We’re used to attaching peripherals to our computers, when we have a need for them to interact with the world around them. An Arduino Uno needs a shield to turn on the lights, for example. Just sometimes though there is the potential for unintended interaction between a computer and the real physical world which surrounds it, and it’s one of those moments that [Alfredo Ortega] has uncovered in his talk at the EKO Party conference in Buenos Aires. He demonstrates how a traditional spinning-rust computer hard disk interacts with vibration in its surroundings, and can either become a rudimentary microphone, or be compromised by sound at its resonant frequency (PDF).

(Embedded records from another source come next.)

(** C31: Parsing a device argument is what the reference parser says, for any text:
    the pairs are the nonempty comma-separated pieces, each with its first two
    nonempty parts between equals signs; a piece without a value, more than 32
    pairs or a key that is not allowed is refused as a whole, as is a text for
    which there is no memory. Empty pieces are skipped, so that commas may be
    doubled, which [app/test/test_kvargs.c] lists as an error
    ([kvargs_doubled_comma]). The parser always terminates, whatever the text. *)
Theorem kvargs_parse_spec args valid_keys malloc_ok strdup_ok :
  rte_kvargs_parse args valid_keys malloc_ok strdup_ok =
    Some (if malloc_ok && strdup_ok then Kvargs <$> kvargs_spec args valid_keys else None).
Proof. destruct malloc_ok, strdup_ok; [apply kvargs_parse_eq|done..]. Qed.

(** Of the texts the test lists as to be refused, the one with an empty pair is
    accepted; the others are refused. *)
Theorem kvargs_doubled_comma :
  let parse args := rte_kvargs_parse args (Some ["foo"; "check"]) true true in
  parse "foo=1,,foo=2" = Some (Some (Kvargs [("foo", "1"); ("foo", "2")])) ∧
  Forall (λ args, parse args = Some None) ["wrong-key=x"; "foo=1,foo="; "foo=1,foo"; "foo=1,=2"; ",="].
Proof. split; [vm_compute; reflexivity|]. repeat constructor. Qed.

(** ** Counting and visiting *)
Lemma count_filter kvlist key : kv_count kvlist < 2 ^ 32 →
  rte_kvargs_count kvlist key = Z.of_nat (length (filter (λ p, matches key p = true) (pairs kvlist))).
Proof.
  unfold rte_kvargs_count, kv_count. assert (∀ ps n, 0 <= n → n + Z.of_nat (length ps) < 2 ^ 32 →
    foldl (λ ret p, if matches key p then u32 (ret + 1) else ret) n ps = n + Z.of_nat (length (filter (λ p, matches key p = true) ps))) as H.
  { induction ps as [|p ps IH]; intros n Hn Hl; simpl in *; [lia|]. rewrite filter_cons. destruct (matches key p) eqn:E.
    - rewrite decide_True by done. rewrite u32_small, IH by (unfold is_u32; lia). simpl. lia.
    - rewrite decide_False by done. apply IH; lia. }
  intros Hl. rewrite H by lia. done.
Qed.
Lemma process_all {S} kvlist key (handler : string → string → S → Z * S) s : (∀ k v s, 0 <= fst (handler k v s)) →
  rte_kvargs_process kvlist key handler s =
    (0, foldl (λ s p, snd (handler (fst p) (snd p) s)) s (filter (λ p, matches key p = true) (pairs kvlist))).
Proof.
  intros Hh. unfold rte_kvargs_process. revert s. induction (pairs kvlist) as [|p ps IH]; intros s; [done|].
  cbn [process_pairs]. rewrite filter_cons. destruct (matches key p) eqn:E.
  - rewrite decide_True by done. pose proof (Hh (fst p) (snd p) s) as H. simpl. destruct (handler p.1 p.2 s) as [r s'].
    simpl in *. destruct (Z.ltb_spec r 0); [lia|]. apply IH.
  - by rewrite decide_False by done.
Qed.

It seems that you can measure the response time of the hard drive head during a read operation without requiring any privilege escalation. This timing varies with vibration, so can be used to reconstruct the sound that the drive is facing. Thus it becomes a microphone, albeit not a very good one with a profoundly bass-heavy response. He goes on to investigate the effect of sound on the drive, discovering that it has a resonant frequency at which the vibration causes it to be unreadable.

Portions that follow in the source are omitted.